Effects of anti‐β2‐GPI antibodies on cytokine production in normal first‐trimester trophoblast cells

Aim The anti‐β2‐GPI antibody (aβ2‐GPIAb) has been detected in recurrent fetal loss with strong pathogenic activity. The effects of aβ2‐GPIAb on cytokine production and aβ2‐GPIAb binding sites in first‐trimester trophoblast cells were evaluated. Methods First‐trimester trophoblast cells were cultured in 24‐well tissue culture plates with immunoglobulin G (IgG) obtained from aβ2‐GPIAb‐positive and aβ2‐GPIAb‐negative serum.

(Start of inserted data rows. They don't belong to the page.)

(* ===== verification/Shm.v ===== *)
(** * WAL reader marks ([src/vfs/shm.rs])

    The [-shm] file (the wal-index fields the crate uses: [mxFrame],
    [nBackfill] and the reader marks, stored as [u32]s in the host's byte
    order) together with the [fcntl] locks on its lock bytes, and the
    reader-slot protocol over them.  The registry of shared file descriptors
    ([open_shm_shared]) exists because locks belong to the process and not to
    the descriptor; that is how [Fcntl] has them, so opening is just the
    existence test. *)

From stdpp Require Import prelude list numbers gmap.
From Stdlib Require Import ZArith Lia.
From S2P Require Import Prelude Vfs Wal Lock.

Local Open Scope Z_scope.

Definition MX_FRAME_OFFSET : Z := 16.
Definition READ_MARK_BASE_OFFSET : Z := 100.
Definition READ_MARK_UNUSED : Z := 4294967295.
Definition MIN_SHM_LEN : Z := READ_MARK_BASE_OFFSET + 20.
Definition SHM_REGION_SIZE : Z := 32768.
Definition MAX_SHM_LEN : Z := SHM_REGION_SIZE * 8.
Definition UNIX_SHM_BASE : Z := 120.
Definition N_BACKFILL_OFFSET : Z := 96.

Definition wal_read_lock_byte (slot : Z) : Z := UNIX_SHM_BASE + 3 + slot.
Definition WAL_WRITE_LOCK_BYTE : Z := UNIX_SHM_BASE.
Definition WAL_CKPT_LOCK_BYTE : Z := UNIX_SHM_BASE + 1.

Definition read_mark_offset (slot : Z) : Z := sat_add READ_MARK_BASE_OFFSET (sat_mul slot 4).

(** [u32::to_ne_bytes] and [u32::from_ne_bytes]. *)
Definition ne_encode `{host : Host} (v : Z) : list Z :=
  if little_endian then rev (be_encode 4 v) else be_encode 4 v.
Definition ne_decode `{host : Host} (bs : list Z) : Z :=
  if little_endian then le_decode bs else be_decode bs.

(** The contents of a fresh [-shm] file: zeros, with the five marks unused (the
    bytes of [READ_MARK_UNUSED] are the same in either byte order). *)
Definition fresh_shm_bytes : list Z :=
  fold_left (fun bytes slot =>
      default bytes (set_range bytes (read_mark_offset slot) (be_encode 4 READ_MARK_UNUSED)))
    [0; 1; 2; 3; 4] (zeros SHM_REGION_SIZE).

(** The lock table of the [-shm] file and its contents, if it exists. *)
Record Shm (OS : Type) : Type := MkShm {
  shm_os : OS;
  shm_file : option (list Z) }.
Arguments MkShm {OS}.
Arguments shm_os {OS}.
Arguments shm_file {OS}.

Section Slots.
Context `{host : Host} {OS : Type} `{Fcntl OS}.

Definition shm_lock (pid : nat) (kind : LockKind) (byte : Z) : M (Shm OS) VfsError unit :=
  fun s => match setlk (shm_os s) pid kind byte 1 with
           | Some o => (Ok tt, MkShm o (shm_file s))
           | None => (Err (Locked ShmFile), s)
           end.

Definition open_shm : M (Shm OS) VfsError (list Z) :=
  fun s => match shm_file s with Some bytes => (Ok bytes, s) | None => (Err (NotFound ShmFile), s) end.

Definition validate_shm_len : M (Shm OS) VfsError unit :=
  bytes ← open_shm;
  if len bytes <? MIN_SHM_LEN then throw (Io ShmFile)
  else if MAX_SHM_LEN <? len bytes then throw (Io ShmFile)
  else mret tt.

Cytokines in the cultured supernatant were measured using the suspension array system and enzyme‐linked immunosorbent assays. To identify potential binding sites for aβ2‐GPIAb, such as toll‐like receptors (TLR) 2 or TLR4, we used mouse monoclonal anti‐TLR2 and/or anti‐TLR4 antibodies to inhibit TLR and then measured cytokine production. Results The production of cytokines, such as interleukin‐6 and interleukin‐8, increased more in response to aβ2‐GPIAb‐positive IgG than to aβ2‐GPIAb‐negative IgG in trophoblast cells. The secretion of cytokines from trophoblast cells decreased when the TLR were blocked with mouse monoclonal anti‐TLR2 and anti‐TLR4 antibodies. Conclusion We suspect that aβ2‐GPIAb might increase cytokine production by binding to TLR2 or TLR4. The increased cytokine production in response to aβ2‐GPIAb might play a role in the increased inflammatory response in the placenta.